Colonialism, Tayeb Salih illustrates, reaches into the most remote places. The village is not Khartoum, and English control--and flight--have not changed it much, but people like Sa'eed and the narrator bring the disease of the colonial subject with them, infecting the village in their fashion. Sa'eed's relationships with English women are based on the violent fantasies inherent in colonialism: the women are drawn to Sa'eed's exotic nature--something he plays up by inventing fake names and Arabic mannerisms--but their dalliance fails to fix whatever deep lack resides within them. Sa'eed kills his final lover, whom he marries, when the tables are turned: she withholds her love and body, while being continuously unfaithful; she is symbolic of colonizers' easily withdrawn promises.
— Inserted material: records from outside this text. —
(** What holds in every state the page reaches. *)
Lemma reachable_invariant (s : State) (outputs : list Output) :
  reachable s outputs ->
  isLocale (currentLanguage s)
  /\ (forall r, In (StartRecognition r) outputs -> isLocale (Recognition.lang r))
  /\ (forall m, In m (conversation s) -> Message.isUser m = true ->
        exists l, Message.language m = Some l /\ isLocale l).
Proof.
  induction 1 as [|s outputs e Hr (IHl & IHr & IHm) He].
  - split; [left; reflexivity|]. split; intros ? [].
  - destruct e as [supported| | |r transcript confidence|error|data];
      cbn [handle].
    + unfold startSpeechRecognition. destruct supported; cbn [fst snd].
      * split; [exact IHl|]. split; [|exact IHm].
        intros r Hin. apply in_app_or in Hin. destruct Hin as [Hin|Hin].
        -- exact (IHr r Hin).
        -- destruct Hin as [Hin|[]]. injection Hin as <-. exact IHl.
      * split; [exact IHl|]. split; [|exact IHm].
        intros r Hin. apply in_app_or in Hin. destruct Hin as [Hin|Hin].
        -- exact (IHr r Hin).
        -- destruct Hin as [Hin|[]]. discriminate Hin.
    + unfold toggleLanguage. cbn [fst snd currentLanguage conversation].
      rewrite app_nil_r. split; [|split; assumption].
      destruct (strictEq (currentLanguage s) (js "de-DE")); [right|left];
        reflexivity.
    + unfold onstart. cbn [fst snd currentLanguage conversation].
      rewrite app_nil_r. split; [exact IHl|]. split; assumption.
    + unfold onresult. cbn [fst snd currentLanguage conversation].
      cbn [enabled] in He.
      split; [exact IHl|]. split.
      * intros r0 Hin. apply in_app_or in Hin. destruct Hin as [Hin|Hin].
        -- exact (IHr r0 Hin).
        -- destruct Hin as [Hin|[Hin|[]]]; discriminate Hin.
      * intros m Hin Hu. apply in_app_or in Hin. destruct Hin as [Hin|Hin].
        -- exact (IHm m Hin Hu).
        -- destruct Hin as [<-|[]]. cbn [Message.language].
           exists (Recognition.lang r). split; [reflexivity|exact (IHr r He)].
    + unfold onerror. cbn [fst snd currentLanguage conversation].
      split; [exact IHl|]. split.
      * intros r0 Hin. apply in_app_or in Hin. destruct Hin as [Hin|Hin].
        -- exact (IHr r0 Hin).
        -- destruct Hin as [Hin|[]]. discriminate Hin.
      * exact IHm.
    + unfold effect. destruct data as [d|].
      2:{ cbn [fst snd]. rewrite app_nil_r. split; [exact IHl|]. split; assumption. }
      destruct (negb (truthy (property d "error"))).
      2:{ cbn [fst snd]. rewrite app_nil_r. split; [exact IHl|]. split; assumption. }
      cbn [fst snd currentLanguage conversation]. split; [|split].
      * destruct (truthy (property d "detectedLanguage"));
          [apply locale_isLocale|exact IHl].
      * intros r0 Hin. apply in_app_or in Hin. destruct Hin as [Hin|Hin].
        -- exact (IHr r0 Hin).
        -- destruct Hin as [Hin|[]]. discriminate Hin.
      * intros m Hin Hu. apply in_app_or in Hin. destruct Hin as [Hin|Hin].
        -- exact (IHm m Hin Hu).
        -- destruct Hin as [<-|[]]. discriminate Hu.
Qed.

(** X10: in every state the page reaches, [currentLanguage] is ['de-DE'] or
    ['en-US'], and every recognition that was started listens in one of the
    two. *)
Theorem current_language_is_a_locale (s : State) (outputs : list Output) :
  reachable s outputs ->
  (currentLanguage s = js "de-DE" \/ currentLanguage s = js "en-US")
  /\ forall r, In (StartRecognition r) outputs ->
       Recognition.lang r = js "de-DE" \/ Recognition.lang r = js "en-US".
Proof.
  intros H. destruct (reachable_invariant s outputs H) as (Hl & Hr & _).
  split; [exact Hl|exact Hr].
Qed.

(** X11: in every state the page reaches, the bubble of a message of the
    user shows the German flag, whatever language the recognition listened
    in: the message holds a locale, and the flag is the American one only
    for ['en']. *)
Theorem user_bubbles_show_german_flag (s : State) (outputs : list Output) :
  reachable s outputs ->
  forall m, In m (conversation s) -> Message.isUser m = true ->
    flag m = js "🇩🇪".
Proof.
  intros H m Hin Hu.
  destruct (reachable_invariant s outputs H) as (_ & _ & Hm).
  destruct (Hm m Hin Hu) as (l & Hl & Hloc).
  unfold flag. rewrite Hl, (isEn_locale l Hloc). reflexivity.
Qed.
Sa'eed's life is an image of colonial interaction that is cataclysmic for both colonizer and colonized.
Halfway through the novel, Sa'eed disappears, likely drowned, by suicide or accident. He leaves a letter asking the narrator to become the guardian of his wife and children, saying that only the narrator will know how to explain to the children who their father was and how he became it. Along with the letter is a key to a locked room in Sa'eed's house, a blisteringly symbolic space that, when finally opened, turns out to be a study with a replica English fireplace. (Not so useful, one might point out, in the hot Nile basin.) The narrator is a poor guardian, spending all his time in Khartoum. He's caught off guard, then, when Sa'eed's widow is married off against her will, and then kills her new husband and herself. Her appeal as a wife is inherited from Sa'eed--his prestige makes her a prize, because she has been valued by a valued man--but she inherits also his violent indignation, How can the murder of a Sudanese man by a Sudanese woman be fruit of colonialism's pillaging?
Season of Migration to the North is a wonderfully strange and elliptical book. Sa'eed's death and disappearance unsettle the core of the narrative, and Salih amplifies the instability by cutting off Sa'eed's life story early, allowing the grisly details--the suicides and murder--to drib out little by little, as the narrator's obsession with Sa'eed continues to grow after his death. It's a wonderfully psychic and metaphysical novel, all the more convincing it situates madness in geography, in politics.
I've never read a book from the Sudan, so Season of Migration of the North represents the 54th country I've read. Nice!